The expected answer holds every line from the first line of the data below through the line containing "and which number [rand.Int63n] drew. *)", exactly as written, and no other line.

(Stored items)

*** Begin section ***

(* ===== verification/Retry.v ===== *)
(** * Retrying with backoff

    [utils/retry/with_retry.go].  The calls run over the caller's state
    together with the list of the delays waited so far.  The environment says
    for each wait whether the context ended during it (and with which error)
    and which number [rand.Int63n] drew. *)

From S2P Require Import Prelude.

Record Env := mkEnv {
  done : nat -> option error;
  Int63n : nat -> Z -> Z
}.

Section retry.
Context {S : Type} (env : Env).

(** The caller's state and the delays waited. *)
Abbreviation st := (S * list Z)%type.

Definition call {A} (f : Go S A) : Go st A := go_zoom fst (fun s t => (s, snd t)) f.
Definition wait (delay : Z) : Go st unit := go_put (fun t => (fst t, snd t ++ [delay])).

(** [baseDelay << i], or [baseDelay] when that is not positive. *)
Definition backoff (baseDelay : Z) (i : nat) : Z :=
  let delay := i64 (Z.shiftl baseDelay (Z.of_nat i)) in
  if (delay <=? 0)%Z then baseDelay else delay.

(** The loop of [WithRetry] with [n] iterations to go, the next being [i]. *)
Fixpoint retry_loop (n i : nat) (retry baseDelay : Z) (f : Go S (option error))
    (err : option error) : Go st (option error) :=
  match n with
  | O => go_ret err
  | Datatypes.S n' =>
      let! err := call f in
      match err with
      | None => go_ret None
      | Some e =>
          if (Z.of_nat i =? retry)%Z then go_ret (Some e)
          else
            let delay := backoff baseDelay i in
            let third := Z.quot delay 3 in
            if (third <=? 0)%Z then go_panic
            else
              let jitter := Int63n env i third in
              let delay := i64 (delay + jitter) in
              do! wait delay in
              match done env i with
              | Some e' => go_ret (Some e')
              | None => retry_loop n' (i + 1) retry baseDelay f (Some e)
              end
      end
  end.

Definition default_retry (retry : Z) : Z := if (retry <=? 0)%Z then 1 else retry.
Definition default_delay (baseDelay : Z) : Z := if (baseDelay <=? 0)%Z then 50000000 else baseDelay.

Definition WithRetry (retry baseDelay : Z) (f : option (Go S (option error)))
  : Go st (option error) :=
  let retry := default_retry retry in
  let baseDelay := default_delay baseDelay in
  match f with
  | None => go_ret (Some (ErrorString (str "func is nil")))
  | Some f => retry_loop (Z.to_nat retry) 0 retry baseDelay f None
  end.

(** The same with a value: [f] returns a value beside its error, and so does
    every return of the loop. *)
Fixpoint retry_value_loop {T} (n i : nat) (retry baseDelay : Z) (f : Go S (T * option error))
    (val : T) (err : option error) : Go st (T * option error) :=
  match n with
  | O => go_ret (val, err)
  | Datatypes.S n' =>
      let! ' (val, err) := call f in
      match err with
      | None => go_ret (val, None)
      | Some e =>
          if (Z.of_nat i =? retry)%Z then go_ret (val, Some e)
          else
            let delay := backoff baseDelay i in
            let third := Z.quot delay 3 in
            if (third <=? 0)%Z then go_panic
            else
              let jitter := Int63n env i third in
              let delay := i64 (delay + jitter) in
              do! wait delay in
              match done env i with
              | Some e' => go_ret (val, Some e')
              | None => retry_value_loop n' (i + 1) retry baseDelay f val (Some e)
              end
      end
  end.

Definition WithRetryValue {T} (zero : T) (retry baseDelay : Z) (f : option (Go S (T * option error)))
  : Go st (T * option error) :=
  let retry := default_retry retry in
  let baseDelay := default_delay baseDelay in
  match f with
  | None => go_ret (zero, Some (ErrorString (str "func is nil")))
  | Some f => retry_value_loop (Z.to_nat retry) 0 retry baseDelay f zero None
  end.

(** ** Lemmas *)

(** [f] was called once for each of the errors [es] and failed with it. *)
Inductive failed {T} (f : Go S (T * option error)) : S -> list (T * error) -> S -> Prop :=
| failed_nil s : failed f s [] s
| failed_cons s v e s1 es s2 :
    f s = (Ret (v, Some e), s1) -> failed f s1 es s2 -> failed f s ((v, e) :: es) s2.

(** The numbers drawn are in the range [rand.Int63n] promises. *)
Definition rand_ok : Prop := forall i n, (0 < n)%Z -> (0 <= Int63n env i n < n)%Z.

(** Without overflow the delay doubles at every attempt. *)
Lemma backoff_exact b i :
  (0 < b)%Z -> (b * 2 ^ Z.of_nat i < 2 ^ 63)%Z -> backoff b i = (b * 2 ^ Z.of_nat i)%Z.
Proof.
  intros Hb Hlt. unfold backoff. rewrite Z.shiftl_mul_pow2 by lia.
  assert (0 < 2 ^ Z.of_nat i)%Z by (apply Z.pow_pos_nonneg; lia).
  rewrite i64_id by nia. destruct (Z.leb_spec (b * 2 ^ Z.of_nat i) 0); nia.
Qed.

(** How a call ends after the failures [es], the first of which was attempt
    [i], with [n] attempts allowed from there: [f] succeeded, the context
    ended during the wait after the last failure, or the attempts ran out. *)
Inductive ends {T} (f : Go S (T * option error)) (n i : nat) (es : list (T * error)) (s1 : S)
  : T * option error -> S -> Prop :=
| ends_ok v s2 :
    length es < n -> f s1 = (Ret (v, None), s2) ->
    (forall j, j < length es -> done env (i + j) = None) ->
    ends f n i es s1 (v, None) s2
| ends_ctx es' v e e' :
    es = es' ++ [(v, e)] -> length es <= n -> done env (i + length es') = Some e' ->
    (forall j, j < length es' -> done env (i + j) = None) ->
    ends f n i es s1 (v, Some e') s1
| ends_all es' v e :
    es = es' ++ [(v, e)] -> length es = n ->
    (forall j, j < n -> done env (i + j) = None) ->
    ends f n i es s1 (v, Some e) s1.

(** The delays of successive failures from attempt [i] on. *)
Definition delays_ok (b : Z) (i : nat) (ds : list Z) : Prop :=
  forall j d, ds !! j = Some d -> (b * 2 ^ Z.of_nat (i + j) <= d < 2 * (b * 2 ^ Z.of_nat (i + j)))%Z.

Lemma ends_cons {T} (f : Go S (T * option error)) n i v e es s1 r s2 :
  done env i = None -> ends f n (i + 1) es s1 r s2 ->
  ends f (Datatypes.S n) i ((v, e) :: es) s1 r s2.
Proof.
  intros Hd Hends.
  assert (forall m, (forall j, j < m -> done env (i + 1 + j) = None) ->
    forall j, j < Datatypes.S m -> done env (i + j) = None) as Hshift.
  { intros m H [|j] Hj; [by rewrite Nat.add_0_r|]. rewrite <-(H j) by lia. f_equal. lia. }
  destruct Hends as [v' s2' Hl Hf Hj|es' v' e' ec -> Hl Hc Hj|es' v' e' -> Hl Hj].
  - apply ends_ok; [simpl; lia|done|]. by apply Hshift.
  - apply (ends_ctx f _ _ _ _ ((v, e) :: es') v' e'); [done|simpl in *; lia| |by apply Hshift].
    rewrite <-Hc. f_equal. simpl. lia.
  - apply (ends_all f _ _ _ _ ((v, e) :: es')); [done|simpl in *; lia|by apply Hshift].
Qed.

Lemma delays_cons b i d ds :
  (b * 2 ^ Z.of_nat i <= d < 2 * (b * 2 ^ Z.of_nat i))%Z -> delays_ok b (i + 1) ds ->
  delays_ok b i (d :: ds).
Proof.
  intros Hd Hds [|j] d' Hj; cbn in Hj.
  - injection Hj as <-. by rewrite Nat.add_0_r.
  - apply Hds in Hj. by replace (i + Datatypes.S j) with (i + 1 + j) by lia.
Qed.

Lemma retry_value_loop_spec {T} (f : Go S (T * option error)) b retry n i val err s ws :
  (forall s, exists r s', f s = (Ret r, s')) -> rand_ok ->
  (3 <= b)%Z -> (2 * (b * 2 ^ Z.of_nat (i + n)) < 2 ^ 63)%Z -> retry = Z.of_nat (i + n) ->
  n <> 0 ->
  exists es s1 s2 ds r,
    retry_value_loop n i retry b f val err (s, ws) = (Ret r, (s2, ws ++ ds)) /\
    failed f s es s1 /\ ends f n i es s1 r s2 /\ length ds = length es /\ delays_ok b i ds.
Proof.
  intros Htot Hr Hb. revert i val err s ws.
  induction n as [|n IH]; intros i val err s ws Hover Hretry Hn; [done|].
  cbn [retry_value_loop]. unfold go_bind at 1. unfold call, go_zoom. cbn [fst snd].
  destruct (Htot s) as ([v [e|]] & s' & Ef); rewrite Ef; cycle 1.
  { exists [], s, s', [], (v, None). rewrite (right_id_L [] (++)). split; [done|].
    split; [constructor|]. split; [|done]. apply ends_ok; [simpl; lia|done|]. simpl. lia. }
  destruct (Z.eqb_spec (Z.of_nat i) retry); [lia|].
  assert (0 < 2 ^ Z.of_nat i <= 2 ^ Z.of_nat (i + Datatypes.S n))%Z as Hpow
    by (split; [apply Z.pow_pos_nonneg|apply Z.pow_le_mono_r]; lia).
  rewrite backoff_exact by nia. set (d := (b * 2 ^ Z.of_nat i)%Z) in *.
  assert (3 <= d /\ 2 * d < 2 ^ 63)%Z as [Hd3 Hd63] by (unfold d; nia).
  assert (0 < Z.quot d 3 <= d)%Z as Hq by (rewrite Z.quot_div_nonneg by lia; split;
    [apply Z.div_str_pos|apply Z.div_le_upper_bound]; lia).
  destruct (Z.leb_spec (Z.quot d 3) 0); [lia|].
  pose proof (Hr i (Z.quot d 3) (proj1 Hq)) as Hj.
  unfold go_bind, wait, go_put. cbn [fst snd]. rewrite i64_id by lia.
  set (dl := (d + Int63n env i (Z.quot d 3))%Z).
  destruct (done env i) as [ec|] eqn:Hdone.
  { exists [(v, e)], s', s', [dl], (v, Some ec). split; [done|].
    split; [by repeat econstructor|]. split.
    - apply (ends_ctx f _ _ _ _ [] v e); [done|simpl; lia|by rewrite Nat.add_0_r|simpl; lia].
    - split; [done|]. apply delays_cons; [unfold dl; fold d; lia|]. intros j x Hx. done. }
  destruct n as [|n'].
  { exists [(v, e)], s', s', [dl], (v, Some e). split; [done|].
    split; [by repeat econstructor|]. split.
    - apply (ends_all f _ _ _ _ []); [done|done|]. intros [|j] Hj'; [by rewrite Nat.add_0_r|lia].
    - split; [done|]. apply delays_cons; [unfold dl; fold d; lia|]. intros j x Hx. done. }
  destruct (IH (i + 1) v (Some e) s' (ws ++ [dl])) as (es & s1 & s2 & ds & r & -> & Hf & He & Hl & Hds);
    [by replace (i + 1 + Datatypes.S n') with (i + Datatypes.S (Datatypes.S n')) by lia|lia|done|].
  exists ((v, e) :: es), s1, s2, (dl :: ds), r. rewrite <-(assoc_L (++)). split; [done|].
  split; [by econstructor|]. split; [by apply ends_cons|]. split; [simpl; lia|].
  apply delays_cons; [unfold dl; fold d; lia|done].
Qed.

(** An [f] that always fails in the same way, with nobody cancelling. *)
Lemma retry_value_const {T} (f : Go S (T * option error)) b retry n i val err v e s ws :
  f s = (Ret (v, Some e), s) -> (forall j, done env j = None) ->
  (forall j, i <= j < i + n -> (0 < Z.quot (backoff b j) 3)%Z) -> (Z.of_nat (i + n) <= retry)%Z ->
  exists ds, retry_value_loop n i retry b f val err (s, ws) =
    (Ret (match n with O => (val, err) | _ => (v, Some e) end), (s, ds)).
Proof.
  intros Hf Hd. revert i val err ws. induction n as [|n IH]; intros i val err ws Hq Hr; [by eexists|].
  cbn [retry_value_loop]. unfold go_bind at 1. unfold call, go_zoom. cbn [fst snd]. rewrite Hf.
  destruct (Z.eqb_spec (Z.of_nat i) retry); [lia|].
  destruct (Z.leb_spec (Z.quot (backoff b i) 3) 0); [specialize (Hq i); lia|].
  unfold go_bind, wait, go_put. cbn [fst snd]. rewrite Hd.
  destruct (IH (i + 1) v (Some e) (ws ++ [i64 (backoff b i + Int63n env i (Z.quot (backoff b i) 3))]))
    as [ds ->]; [intros j Hj; apply Hq; lia|lia|]. exists ds. by destruct n.
Qed.

(** A success comes from an attempt, the attempts before it having failed. *)
Lemma retry_loop_None n i retry b (f : Go S (option error)) err s ws s' ws' :
  (n = 0 -> err <> None) ->
  retry_loop n i retry b f err (s, ws) = (Ret None, (s', ws')) ->
  exists s1, rtc (fun a b => exists e, f a = (Ret (Some e), b)) s s1 /\ f s1 = (Ret None, s').
Proof.
  revert i err s ws. induction n as [|n IH]; intros i err s ws Hn.
  { intros [= H]. by destruct Hn. }
  cbn [retry_loop]. unfold go_bind at 1. unfold call, go_zoom. cbn [fst snd].
  destruct (f s) as [[[e|]| |] s1] eqn:E; try done.
  2: { intros [= <- _]. exists s. split; [apply rtc_refl|done]. }
  destruct (Z.of_nat i =? retry)%Z; [done|]. destruct (Z.quot _ 3 <=? 0)%Z; [done|].
  unfold go_bind, wait, go_put. cbn [fst snd]. destruct (done env i); [done|].
  intros H. apply IH in H as (s2 & Hr & Hf); [|done]. exists s2. split; [|done].
  eapply rtc_l; [|exact Hr]. eauto.
Qed.

(** What [f] keeps, a retry of it keeps; its error is one of [f] or the end of
    the context during a wait. *)
Lemma retry_loop_inv (P : S -> Prop) (Q : error -> Prop) n i retry b (f : Go S (option error)) err s ws o s' ws' :
  (forall s o s', P s -> f s = (o, s') -> P s' /\ forall e, o = Ret (Some e) -> Q e) ->
  (forall j e, done env j = Some e -> Q e) -> (forall e, err = Some e -> Q e) -> P s ->
  retry_loop n i retry b f err (s, ws) = (o, (s', ws')) ->
  P s' /\ forall e, o = Ret (Some e) -> Q e.
Proof.
  intros Hf Hd. revert i err s ws. induction n as [|n IH]; intros i err s ws He Hs.
  { intros [= <- <- _]. split; [done|]. intros e [= ->]. by apply He. }
  cbn [retry_loop]. unfold go_bind at 1. unfold call, go_zoom. cbn [fst snd].
  destruct (f s) as [o1 s1] eqn:E. destruct (Hf _ _ _ Hs E) as [Hs1 Hq].
  destruct o1 as [[e|]| |]; try (by intros [= <- <- _]).
  destruct (Z.of_nat i =? retry)%Z; [intros [= <- <- _]; split; [done|]; intros e' [= <-]; by apply Hq|].
  destruct (Z.quot _ 3 <=? 0)%Z; [by intros [= <- <- _]|].
  unfold go_bind, wait, go_put. cbn [fst snd]. destruct (done env i) as [e'|] eqn:Ed.
  - intros [= <- <- _]. split; [done|]. intros e'' [= <-]. by eapply Hd.
  - apply IH; [|done]. intros e' [= <-]. by apply Hq.
Qed.

(** [WithRetry] is [WithRetryValue] without the value. *)
Lemma retry_loop_value n i retry b (f : Go S (option error)) err t :
  retry_loop n i retry b f err t =
  (let! r := retry_value_loop n i retry b (let! e := f in go_ret (tt, e)) tt err in go_ret (snd r)) t.
Proof.
  revert i err t. induction n as [|n IH]; intros i err [s ws]; [done|].
  cbn [retry_loop retry_value_loop]. unfold go_bind, call, go_zoom. cbn [fst snd].
  destruct (f s) as [[[e|]| |] s']; try done. cbn [go_ret]. unfold go_ret at 1.
  destruct (Z.of_nat i =? retry)%Z; [done|]. destruct (Z.quot _ 3 <=? 0)%Z; [done|].
  cbn. destruct (done env i); [done|]. apply IH.
Qed.

Lemma WithRetry_value retry b (f : Go S (option error)) t :
  WithRetry retry b (Some f) t =
  (let! r := WithRetryValue tt retry b (Some (let! e := f in go_ret (tt, e))) in go_ret (snd r)) t.
Proof. apply retry_loop_value. Qed.

(** [WithRetryValue] makes between one and [retry] attempts and stops at
    the first that succeeds, returning its value.  Otherwise it returns the
    context's error when the context ends during a wait, or the last error
    after [retry] failures.  It waits after every failure, the last one
    included, and the waits grow: the delay after attempt [i] is at least
    [baseDelay * 2^i] and less than twice that. *)
Theorem WithRetryValue_attempts {T} (zero : T) (retry baseDelay : Z) (f : Go S (T * option error))
    (s : S) (Htot : forall s, exists r s', f s = (Ret r, s')) (Hrand : rand_ok)
    (Hb : (3 <= default_delay baseDelay)%Z)
    (Hover : (2 * (default_delay baseDelay * 2 ^ default_retry retry) < 2 ^ 63)%Z) :
  exists es s1 s2 ds r,
    WithRetryValue zero retry baseDelay (Some f) (s, []) = (Ret r, (s2, ds)) /\
    failed f s es s1 /\ ends f (Z.to_nat (default_retry retry)) 0 es s1 r s2 /\
    length ds = length es /\ delays_ok (default_delay baseDelay) 0 ds.
Proof.
  assert (0 < default_retry retry)%Z
    by (unfold default_retry; destruct (Z.leb_spec retry 0); lia).
  apply (retry_value_loop_spec f _ _ _ 0 zero None s []); try done.
  - rewrite Nat.add_0_l, Z2Nat.id by lia. done.
  - lia.
  - lia.
Qed.

End retry.

Arguments failed {S T}.
Arguments ends {S} env {T}.

(** Two failures, then a success. *)
Definition flaky : Go nat (N * option error) :=
  fun n => match n with
           | O => (Ret (7%N, None), O)
           | Datatypes.S n' => (Ret (0%N, Some EOF), n')
           end.

Definition quiet : Env := mkEnv (fun _ => None) (fun _ _ => 0%Z).

Lemma WithRetryValue_attempts_witness :
  exists es s1 s2 ds r,
    WithRetryValue quiet 0%N 3 1000 (Some flaky) (2, []) = (Ret r, (s2, ds)) /\
    failed flaky 2 es s1 /\ ends quiet flaky 3 0 es s1 r s2 /\
    length ds = length es /\ delays_ok 1000 0 ds.
Proof.
  apply (WithRetryValue_attempts quiet 0%N 3 1000 flaky 2).
  - intros [|n]; [by exists (7%N, None), 0|by exists (0%N, Some EOF), n].
  - intros i n Hn. cbn. lia.
  - cbn. lia.
  - reflexivity.
Defined.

*** End section ***

### Answer for this exercise
(* ===== verification/Retry.v ===== *)
(** * Retrying with backoff

    [utils/retry/with_retry.go].  The calls run over the caller's state
    together with the list of the delays waited so far.  The environment says
    for each wait whether the context ended during it (and with which error)
    and which number [rand.Int63n] drew. *)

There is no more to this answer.